O Comitê dos Direitos da Criança já há muito tempo fez essa recomendação aos Estados Partes, tendo em Junho de 2006 consolidado a sua abordagem no Comentário Geral nº 8 sobre “O direito da criança à proteção contra os castigos corporais”. O Comitê afirma que a proibição e a eliminação dos castigos corporais constituem “uma estratégia-chave para reduzir e prevenir todas as formas de violência nas sociedades” (parágrafo 3). O preâmbulo do Protocolo Facultativo – relativo à venda de crianças, prostituição infantil e pornografia infantil – sublinha a importância de “uma abordagem integrada”, incluindo a “resolução dos fatores contributivos”. A legalidade e a aprovação social dos castigos violentos constituem um fator contributivo.
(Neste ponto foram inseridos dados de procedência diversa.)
(* ===== verification/Durability.v ===== *)
(** * The files of the coordinator under every interleaving

    As long as the saves of two threads do not overlap, the snapshot is at every moment the
    last state announced as persisted, the engine's guarantees hold throughout, and what
    is saved was exported from such an engine. The lemmas of this file follow the files,
    then the engine, over a run; what they come to is in [Crash]. *)
From S2P Require Import Prelude.
From S2P Require Import Identity.
From S2P Require Import Enums.
From S2P Require Import Records.
From S2P Require Import Selection.
From S2P Require Import Fabric.
From S2P Require Import Synthetic.
From S2P Require Import Ledger.
From S2P Require Import LedgerRefinement.
From S2P Require Import Invariants.
From S2P Require Import CapacitySafety.
From S2P Require Import Crc.
From S2P Require Import Protocol.
From S2P Require Import Readers.
From S2P Require Import Codec.
From S2P Require Import Persistence.
From S2P Require Import Storage.
From S2P Require Import Recovery.
From S2P Require Import Args.
From S2P Require Import Coordinator.
From S2P Require Import Worker.
From S2P Require Import Interleaving.
From S2P Require Import Process.

(** ** What a system call leaves alone *)

(** The files of other names than these are what they were. *)
Definition untouched (names : list string) (fs fs' : FileSystem) : Prop :=
  forall q, q ∉ names -> fs_names fs' !! q = fs_names fs !! q /\ fs_read fs' q = fs_read fs q.

Lemma untouched_refl names fs : untouched names fs fs.
Proof. by intros q _. Qed.
#[export] Hint Resolve untouched_refl : core.

Lemma untouched_weaken names names' fs fs' :
  names ⊆ names' -> untouched names fs fs' -> untouched names' fs fs'.
Proof. intros Hsub H q Hq. apply H. set_solver. Qed.

Lemma open_untouched fs path i fs' :
  fs_ok fs -> fs_open_trunc fs path = (i, fs') ->
  untouched [path] fs fs' /\ fs_names fs' !! path = Some i /\ fs_read fs' path = Some [].
Proof.
  intros Hok Ho. destruct (open_holding fs path i fs' Hok Ho) as [Hn Hd _ Hr]. split_and!.
  - intros q Hq. assert (q <> path) as Hne by set_solver. split; [|by apply Hr].
    unfold fs_open_trunc in Ho. destruct (fs_names fs !! path); simplify_eq; [done|].
    simpl. by rewrite lookup_insert_ne.
  - done.
  - unfold fs_read. by rewrite Hn.
Qed.

Lemma write_untouched fs path i off chunk :
  fs_ok fs -> fs_names fs !! path = Some i -> untouched [path] fs (fs_write fs i off chunk).
Proof.
  intros [Hinj _] Hn q Hq. assert (q <> path) as Hne by set_solver. split; [done|].
  unfold fs_read. simpl. destruct (fs_names fs !! q) as [j|] eqn:Hj; [|done]. simpl.
  rewrite lookup_alter_ne; [done|]. intros ->. apply Hne. by eapply Hinj.
Qed.

Lemma write_read fs path i off chunk content :
  fs_names fs !! path = Some i -> fs_read fs path = Some content ->
  fs_read (fs_write fs i off chunk) path = Some (write_at off chunk content).
Proof.
  unfold fs_read. simpl. intros ->. simpl. intros Hc. by rewrite lookup_alter_eq, Hc.
Qed.

Lemma rename_untouched fs a b fs' :
  a <> b -> fs_rename fs a b = Some fs' -> untouched [a; b] fs fs' /\ fs_read fs' b = fs_read fs a.
Proof.
  intros Hne. unfold fs_rename. destruct (fs_names fs !! a) as [i|] eqn:Ha; [|done]. simpl.
  intros [= <-]. split.
  - intros q Hq. assert (q <> a /\ q <> b) as [? ?] by set_solver. unfold fs_read. simpl.
    by rewrite lookup_insert_ne, lookup_delete_ne by done.
  - unfold fs_read. simpl. by rewrite lookup_insert_eq, Ha.
Qed.

(** ** [write_exec] is [write_step] *)

Lemma write_exec_step path payload s s' :
  write_step path payload s s' <-> exists ch, write_exec path payload ch s = Some s'.
Proof.
  split.
  - intros Hstep. destruct Hstep as [fs H|fs H|fs i fs' H Ho|fs i n m H|fs i n|fs i|fs fs' H|fs].
    + exists IoOpen. simpl. by rewrite bool_decide_true.
    + exists IoNoOpen. simpl. by rewrite bool_decide_false by lia.
    + exists IoOpen. simpl. rewrite bool_decide_false by lia. by rewrite Ho.
    + exists (IoWrite m). simpl. by rewrite bool_decide_true.
    + by exists IoFail.
    + exists IoClose. simpl. by rewrite bool_decide_true.
    + exists IoRename. simpl. by rewrite H.
    + by exists IoNoRename.
  - destruct s as [ph fs]. intros [ch H]. destruct ph, ch; simpl in H; try done.
    + case_bool_decide; [simplify_eq; by constructor|].
      destruct (fs_open_trunc _ _) eqn:Ho. simplify_eq. constructor; [lia|done].
    + case_bool_decide; simplify_eq; constructor; lia.
    + case_bool_decide; simplify_eq. by constructor.
    + simplify_eq. constructor.
    + case_bool_decide; simplify_eq. constructor.
    + destruct (fs_rename _ _ _) eqn:Hr; simplify_eq; by constructor.
    + simplify_eq. constructor.
Qed.

(** A step of a thread touches no file, and begins at most one task. *)
Lemma thread_exec_inv cfg ev s s' :
  thread_exec cfg ev s = Some s' ->
  exists c' o, coord_exec cfg ev (sy_coord s) = Some (c', o) /\ sy_coord s' = c' /\
    sy_fs s' = sy_fs s /\
    (sy_tasks s' = sy_tasks s \/
     exists th t, begin_task o = Some t /\ sy_tasks s' = <[th := t]> (sy_tasks s)).
Proof.
  unfold thread_exec. destruct (event_thread ev) as [th|]; [case_bool_decide; [|done]|];
    (destruct (coord_exec cfg ev (sy_coord s)) as [[c' o]|]; [|done]); cbn; intros [= <-];
    exists c', o; (split_and!; [done..|]); cbn; [|by left].
  destruct (begin_task o) as [t|] eqn:Hb; [right; eauto | by left].
Qed.

(** ** The invariant of the files *)

Section Files.
Context (cfg : CoordConfig).
Let path := cfg_persist cfg.
Let tmp := tmp_of path.
Context (Hstate : cfg_statefile cfg <> path) (Htmp : cfg_statefile cfg <> tmp).

(** What the file system holds of a task of a thread. *)
Definition task_ok (fs : FileSystem) (t : Task) : Prop :=
  match t with
  | TSave st payload ph =>
      serialize_state st = inr payload /\
      match ph with
      | WStart => True
      | WWriting i n =>
          (n <= length (persist_file payload))%nat /\ bsize payload <= kMaxPersistPayload /\
          fs_names fs !! tmp = Some i /\ fs_read fs tmp = Some (take n (persist_file payload))
      | WClosed => bsize payload <= kMaxPersistPayload /\
                   fs_read fs tmp = Some (persist_file payload)
      | WDone _ => False
      end
  | TText _ XStart => True
  | TText _ (XWriting i _) => fs_names fs !! cfg_statefile cfg = Some i
  end.

(** A save works on the temporary file, a text on its own. *)
Definition task_files (t : Task) : list string :=
  match t with TSave _ _ _ => [tmp; path] | TText _ _ => [cfg_statefile cfg] end.

Lemma task_ok_untouched t t' fs fs' :
  saving t <> saving t' -> untouched (task_files t') fs fs' -> task_ok fs t -> task_ok fs' t.
Proof.
  intros Hne Hun. destruct t as [st payload ph|text ph], t' as [|]; simpl in *; try done.
  - destruct (Hun tmp) as [Hn Hr]; [set_solver|]. destruct ph; rewrite ?Hn, ?Hr; done.
  - destruct (Hun (cfg_statefile cfg)) as [Hn Hr]; [set_solver|]. destruct ph; by rewrite ?Hn.
Qed.

(** One step of a save: what it makes of the temporary file, and of the snapshot. *)
Lemma write_exec_ok st payload ch ph fs ph' fs' :
  fs_ok fs -> task_ok fs (TSave st payload ph) ->
  write_exec path payload ch (ph, fs) = Some (ph', fs') ->
  fs_ok fs' /\ untouched [tmp; path] fs fs' /\
  match ph' with
  | WDone WrOk => bsize payload <= kMaxPersistPayload /\ fs_read fs' path = Some (persist_file payload)
  | WDone _ => fs_read fs' path = fs_read fs path
  | _ => task_ok fs' (TSave st payload ph') /\ fs_read fs' path = fs_read fs path
  end.
Proof.
  intros Hok [Hser Hph] Hex.
  assert (tmp <> path) as Hne by (apply not_eq_sym, tmp_of_ne).
  assert (path ∉ [tmp]) as Hnin by set_solver.
  assert (write_step path payload (ph, fs) (ph', fs')) as Hstep by (apply write_exec_step; eauto).
  split; [exact (fs_ok_step _ _ _ _ Hstep Hok)|].
  inversion Hstep; subst; try (split; [done|]; done).
  - (* open *)
    destruct (open_untouched fs tmp i fs' Hok) as (Hu & Hn & Hr); [done|].
    split; [eapply untouched_weaken; [|exact Hu]; set_solver|].
    split; [|by apply Hu]. split; [done|]. split_and!; [lia | done | done | exact Hr].
  - (* write *)
    destruct Hph as (Hn & Hsz & Hname & Hread).
    pose proof (write_untouched fs tmp i n (take m (drop n (persist_file payload))) Hok Hname) as Hu.
    split; [eapply untouched_weaken; [|exact Hu]; set_solver|].
    split; [|by apply Hu]. split; [done|]. split_and!; [lia | done | done |].
    erewrite write_read by done. by rewrite write_at_prefix.
  - (* close *)
    split; [done|]. destruct Hph as (Hn & Hsz & Hname & Hread). split; [|done]. split; [done|].
    split; [done|]. by rewrite take_ge in Hread.
  - (* rename *)
    destruct Hph as [Hsz Hread].
    destruct (rename_untouched fs tmp path fs') as [Hu Hr]; [done..|].
    split; [done|]. split; [done|]. by rewrite Hr.
Qed.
A tônica na prevenção expressa no Protocolo Facultativo (Artigo 9º) vem dar força ao apelo para que a proibição dos castigos corporais seja incluída nas estratégias para solucionar a exploração sexual. Esse aspecto também é sublinhado no relatório do Estudo sobre a Violência Contra as Crianças do Secretário-Geral da ONU, que recomendou a proibição de toda a violência contra as crianças, incluindo os castigos corporais, e definiu como data-objetivo o ano de 2009.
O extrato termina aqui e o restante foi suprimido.